◆ Information given:
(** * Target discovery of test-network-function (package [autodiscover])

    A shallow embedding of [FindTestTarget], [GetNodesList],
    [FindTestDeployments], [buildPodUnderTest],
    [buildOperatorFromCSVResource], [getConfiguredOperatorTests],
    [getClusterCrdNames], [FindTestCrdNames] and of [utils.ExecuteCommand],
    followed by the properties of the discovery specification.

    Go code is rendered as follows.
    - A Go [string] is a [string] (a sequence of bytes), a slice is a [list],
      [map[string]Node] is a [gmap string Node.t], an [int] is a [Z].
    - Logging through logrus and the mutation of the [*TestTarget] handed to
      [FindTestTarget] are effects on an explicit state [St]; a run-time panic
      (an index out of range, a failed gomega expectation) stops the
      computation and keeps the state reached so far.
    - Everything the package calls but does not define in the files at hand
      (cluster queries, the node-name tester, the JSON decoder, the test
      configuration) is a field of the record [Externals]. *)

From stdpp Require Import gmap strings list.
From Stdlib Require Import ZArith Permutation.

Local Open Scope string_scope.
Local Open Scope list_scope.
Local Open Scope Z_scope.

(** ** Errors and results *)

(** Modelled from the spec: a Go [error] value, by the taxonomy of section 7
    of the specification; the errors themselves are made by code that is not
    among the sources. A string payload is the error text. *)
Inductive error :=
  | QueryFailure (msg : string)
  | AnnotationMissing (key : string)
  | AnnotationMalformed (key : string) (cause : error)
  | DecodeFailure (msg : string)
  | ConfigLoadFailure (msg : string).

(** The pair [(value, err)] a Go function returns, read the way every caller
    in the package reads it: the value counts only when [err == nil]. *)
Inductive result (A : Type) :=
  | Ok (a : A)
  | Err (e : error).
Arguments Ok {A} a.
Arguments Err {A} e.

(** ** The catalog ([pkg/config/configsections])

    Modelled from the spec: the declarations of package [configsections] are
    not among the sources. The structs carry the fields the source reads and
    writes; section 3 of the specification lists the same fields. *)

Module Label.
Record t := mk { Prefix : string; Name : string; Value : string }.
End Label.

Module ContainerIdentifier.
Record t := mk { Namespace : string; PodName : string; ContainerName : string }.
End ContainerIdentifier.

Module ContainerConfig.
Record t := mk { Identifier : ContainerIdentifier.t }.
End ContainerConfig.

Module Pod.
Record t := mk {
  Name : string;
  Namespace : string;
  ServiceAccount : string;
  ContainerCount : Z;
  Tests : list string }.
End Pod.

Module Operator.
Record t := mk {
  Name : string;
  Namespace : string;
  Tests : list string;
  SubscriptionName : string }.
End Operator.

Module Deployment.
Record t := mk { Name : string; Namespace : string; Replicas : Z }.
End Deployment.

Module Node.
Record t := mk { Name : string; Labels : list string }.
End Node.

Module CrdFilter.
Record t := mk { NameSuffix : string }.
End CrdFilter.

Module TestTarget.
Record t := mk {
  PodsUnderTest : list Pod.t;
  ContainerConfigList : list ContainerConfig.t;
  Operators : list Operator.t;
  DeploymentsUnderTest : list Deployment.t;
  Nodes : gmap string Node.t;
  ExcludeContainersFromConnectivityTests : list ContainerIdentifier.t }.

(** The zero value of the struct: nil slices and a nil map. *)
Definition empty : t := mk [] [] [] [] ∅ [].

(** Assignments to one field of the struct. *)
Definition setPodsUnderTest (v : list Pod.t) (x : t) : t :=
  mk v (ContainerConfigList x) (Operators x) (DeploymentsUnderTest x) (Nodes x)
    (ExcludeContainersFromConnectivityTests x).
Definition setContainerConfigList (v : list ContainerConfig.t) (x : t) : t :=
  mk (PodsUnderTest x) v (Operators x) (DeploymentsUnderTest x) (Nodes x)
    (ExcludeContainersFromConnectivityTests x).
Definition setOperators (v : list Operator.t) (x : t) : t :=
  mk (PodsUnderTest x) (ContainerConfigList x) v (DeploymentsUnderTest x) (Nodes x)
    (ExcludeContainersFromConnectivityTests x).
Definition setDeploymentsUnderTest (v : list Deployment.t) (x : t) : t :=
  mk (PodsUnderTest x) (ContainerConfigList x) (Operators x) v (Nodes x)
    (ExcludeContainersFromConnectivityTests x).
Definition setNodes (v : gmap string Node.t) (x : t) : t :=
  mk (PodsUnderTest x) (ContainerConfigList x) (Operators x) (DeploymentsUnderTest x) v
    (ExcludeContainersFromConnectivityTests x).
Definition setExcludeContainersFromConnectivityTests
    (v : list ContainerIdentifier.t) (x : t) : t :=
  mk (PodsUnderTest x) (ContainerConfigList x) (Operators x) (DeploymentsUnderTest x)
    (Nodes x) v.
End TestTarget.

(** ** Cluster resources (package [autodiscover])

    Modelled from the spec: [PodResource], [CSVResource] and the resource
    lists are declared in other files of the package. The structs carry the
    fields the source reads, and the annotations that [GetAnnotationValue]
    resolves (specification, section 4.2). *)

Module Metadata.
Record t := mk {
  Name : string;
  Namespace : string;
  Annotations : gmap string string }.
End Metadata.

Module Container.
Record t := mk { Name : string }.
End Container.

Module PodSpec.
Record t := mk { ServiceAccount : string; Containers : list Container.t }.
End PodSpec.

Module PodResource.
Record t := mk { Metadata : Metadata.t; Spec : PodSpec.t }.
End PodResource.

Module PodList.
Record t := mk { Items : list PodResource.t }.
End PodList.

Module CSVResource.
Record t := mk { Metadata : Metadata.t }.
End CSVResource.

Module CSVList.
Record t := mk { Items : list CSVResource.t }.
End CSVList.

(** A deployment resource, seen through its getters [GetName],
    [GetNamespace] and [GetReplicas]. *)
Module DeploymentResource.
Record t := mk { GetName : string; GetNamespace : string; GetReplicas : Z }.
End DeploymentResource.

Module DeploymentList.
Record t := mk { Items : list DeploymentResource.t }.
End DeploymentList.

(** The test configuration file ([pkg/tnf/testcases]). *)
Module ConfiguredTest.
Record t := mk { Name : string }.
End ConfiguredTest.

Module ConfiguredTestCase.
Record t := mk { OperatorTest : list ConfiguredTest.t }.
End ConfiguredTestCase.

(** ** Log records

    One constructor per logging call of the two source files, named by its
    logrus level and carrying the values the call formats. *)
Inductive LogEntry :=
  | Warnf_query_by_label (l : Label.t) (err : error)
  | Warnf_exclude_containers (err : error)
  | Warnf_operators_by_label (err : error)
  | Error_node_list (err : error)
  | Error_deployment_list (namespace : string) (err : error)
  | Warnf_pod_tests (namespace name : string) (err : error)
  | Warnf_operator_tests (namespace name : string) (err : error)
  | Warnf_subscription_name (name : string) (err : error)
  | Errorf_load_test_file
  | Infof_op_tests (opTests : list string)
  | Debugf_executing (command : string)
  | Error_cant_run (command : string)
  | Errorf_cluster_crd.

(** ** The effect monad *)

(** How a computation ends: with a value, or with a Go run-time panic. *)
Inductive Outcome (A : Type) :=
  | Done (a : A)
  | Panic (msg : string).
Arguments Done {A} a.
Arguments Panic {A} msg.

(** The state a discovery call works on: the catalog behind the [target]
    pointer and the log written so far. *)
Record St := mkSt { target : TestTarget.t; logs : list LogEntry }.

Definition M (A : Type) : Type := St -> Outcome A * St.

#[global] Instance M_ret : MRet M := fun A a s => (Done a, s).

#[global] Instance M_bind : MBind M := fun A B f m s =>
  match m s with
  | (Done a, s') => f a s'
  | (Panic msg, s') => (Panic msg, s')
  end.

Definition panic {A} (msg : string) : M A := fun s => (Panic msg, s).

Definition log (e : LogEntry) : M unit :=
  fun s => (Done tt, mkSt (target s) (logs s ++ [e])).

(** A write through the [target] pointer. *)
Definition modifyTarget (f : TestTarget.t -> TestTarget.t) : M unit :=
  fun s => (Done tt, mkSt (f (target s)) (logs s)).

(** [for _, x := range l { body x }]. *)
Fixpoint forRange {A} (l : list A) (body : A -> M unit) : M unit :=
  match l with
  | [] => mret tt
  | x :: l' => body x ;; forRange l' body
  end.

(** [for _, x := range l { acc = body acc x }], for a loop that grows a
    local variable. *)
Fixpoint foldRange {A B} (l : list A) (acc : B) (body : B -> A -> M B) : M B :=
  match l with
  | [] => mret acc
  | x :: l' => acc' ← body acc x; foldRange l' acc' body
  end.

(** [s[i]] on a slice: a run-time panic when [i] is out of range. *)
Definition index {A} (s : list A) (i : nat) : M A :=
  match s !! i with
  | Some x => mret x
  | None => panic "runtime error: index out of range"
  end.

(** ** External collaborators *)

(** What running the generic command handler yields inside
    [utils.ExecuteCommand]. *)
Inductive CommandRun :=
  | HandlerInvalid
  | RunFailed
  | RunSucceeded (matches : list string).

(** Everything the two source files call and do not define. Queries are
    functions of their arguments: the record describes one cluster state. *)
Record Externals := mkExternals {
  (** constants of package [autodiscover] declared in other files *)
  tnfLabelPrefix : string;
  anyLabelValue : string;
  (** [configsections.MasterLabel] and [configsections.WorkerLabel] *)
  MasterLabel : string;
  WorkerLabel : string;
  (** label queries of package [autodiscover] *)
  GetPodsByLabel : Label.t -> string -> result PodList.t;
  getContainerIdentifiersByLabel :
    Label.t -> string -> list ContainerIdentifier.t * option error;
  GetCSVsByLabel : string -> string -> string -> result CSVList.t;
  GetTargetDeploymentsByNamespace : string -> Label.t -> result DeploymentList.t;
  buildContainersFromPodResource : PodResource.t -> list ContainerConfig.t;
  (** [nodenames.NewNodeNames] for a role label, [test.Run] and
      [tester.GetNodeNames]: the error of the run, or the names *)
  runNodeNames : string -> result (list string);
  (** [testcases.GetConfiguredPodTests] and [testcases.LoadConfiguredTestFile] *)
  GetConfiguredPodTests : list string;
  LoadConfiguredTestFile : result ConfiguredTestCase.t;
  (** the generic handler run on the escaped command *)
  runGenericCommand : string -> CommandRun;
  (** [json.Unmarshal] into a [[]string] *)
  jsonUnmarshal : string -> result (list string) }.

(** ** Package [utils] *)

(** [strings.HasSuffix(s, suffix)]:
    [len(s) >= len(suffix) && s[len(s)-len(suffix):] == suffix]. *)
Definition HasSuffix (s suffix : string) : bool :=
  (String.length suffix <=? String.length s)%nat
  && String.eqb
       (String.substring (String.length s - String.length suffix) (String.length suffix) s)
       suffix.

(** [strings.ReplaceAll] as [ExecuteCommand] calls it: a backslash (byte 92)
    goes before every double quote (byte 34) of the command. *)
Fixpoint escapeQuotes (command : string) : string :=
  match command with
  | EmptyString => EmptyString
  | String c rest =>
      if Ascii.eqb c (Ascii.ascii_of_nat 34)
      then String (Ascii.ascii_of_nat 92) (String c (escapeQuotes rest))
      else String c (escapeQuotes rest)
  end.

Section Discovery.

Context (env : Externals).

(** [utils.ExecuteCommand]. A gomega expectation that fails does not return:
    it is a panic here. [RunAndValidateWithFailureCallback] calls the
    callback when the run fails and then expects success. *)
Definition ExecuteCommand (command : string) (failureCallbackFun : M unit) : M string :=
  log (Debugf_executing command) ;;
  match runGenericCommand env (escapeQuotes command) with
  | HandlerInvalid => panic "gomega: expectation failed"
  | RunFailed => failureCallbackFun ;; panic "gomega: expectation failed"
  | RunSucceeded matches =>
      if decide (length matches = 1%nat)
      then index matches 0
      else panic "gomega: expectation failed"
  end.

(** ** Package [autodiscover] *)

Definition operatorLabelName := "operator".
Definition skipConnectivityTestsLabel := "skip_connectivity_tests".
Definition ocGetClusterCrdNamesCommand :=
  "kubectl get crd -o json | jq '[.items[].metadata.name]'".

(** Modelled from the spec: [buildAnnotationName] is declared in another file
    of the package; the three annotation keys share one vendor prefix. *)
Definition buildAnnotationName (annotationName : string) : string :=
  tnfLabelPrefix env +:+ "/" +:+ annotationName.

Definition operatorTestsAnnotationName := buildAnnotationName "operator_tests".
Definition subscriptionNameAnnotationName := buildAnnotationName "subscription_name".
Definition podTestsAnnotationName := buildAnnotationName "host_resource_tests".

* * *

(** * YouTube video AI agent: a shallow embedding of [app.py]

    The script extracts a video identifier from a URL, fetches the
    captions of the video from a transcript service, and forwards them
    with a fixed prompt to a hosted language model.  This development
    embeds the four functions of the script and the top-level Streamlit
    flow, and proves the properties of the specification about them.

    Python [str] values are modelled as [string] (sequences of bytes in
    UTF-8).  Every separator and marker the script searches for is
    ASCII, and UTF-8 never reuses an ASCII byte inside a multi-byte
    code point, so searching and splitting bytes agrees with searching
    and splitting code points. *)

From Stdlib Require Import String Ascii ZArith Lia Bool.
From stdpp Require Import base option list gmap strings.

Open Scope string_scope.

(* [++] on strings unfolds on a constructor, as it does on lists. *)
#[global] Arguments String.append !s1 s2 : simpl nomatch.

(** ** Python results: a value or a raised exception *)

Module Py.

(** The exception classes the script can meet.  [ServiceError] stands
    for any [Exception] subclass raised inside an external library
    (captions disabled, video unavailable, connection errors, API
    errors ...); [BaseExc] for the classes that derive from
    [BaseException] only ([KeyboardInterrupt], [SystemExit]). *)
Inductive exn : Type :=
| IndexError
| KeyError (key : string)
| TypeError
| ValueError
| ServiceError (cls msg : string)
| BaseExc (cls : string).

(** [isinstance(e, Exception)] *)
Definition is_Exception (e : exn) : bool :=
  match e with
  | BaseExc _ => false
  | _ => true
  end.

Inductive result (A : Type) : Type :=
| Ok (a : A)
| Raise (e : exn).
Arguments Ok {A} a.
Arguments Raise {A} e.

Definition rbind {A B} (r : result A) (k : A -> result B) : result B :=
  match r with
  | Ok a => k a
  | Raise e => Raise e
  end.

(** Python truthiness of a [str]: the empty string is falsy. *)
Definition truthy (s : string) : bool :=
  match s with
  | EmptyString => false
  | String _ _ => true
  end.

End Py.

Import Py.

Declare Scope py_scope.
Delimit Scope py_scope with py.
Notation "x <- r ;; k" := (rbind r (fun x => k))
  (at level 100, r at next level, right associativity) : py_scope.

◆ What you should do: Throughout the material above, find every line holding "RunFailed" and copy it.

◆ Task solution:
  | RunFailed
  | RunFailed => failureCallbackFun ;; panic "gomega: expectation failed"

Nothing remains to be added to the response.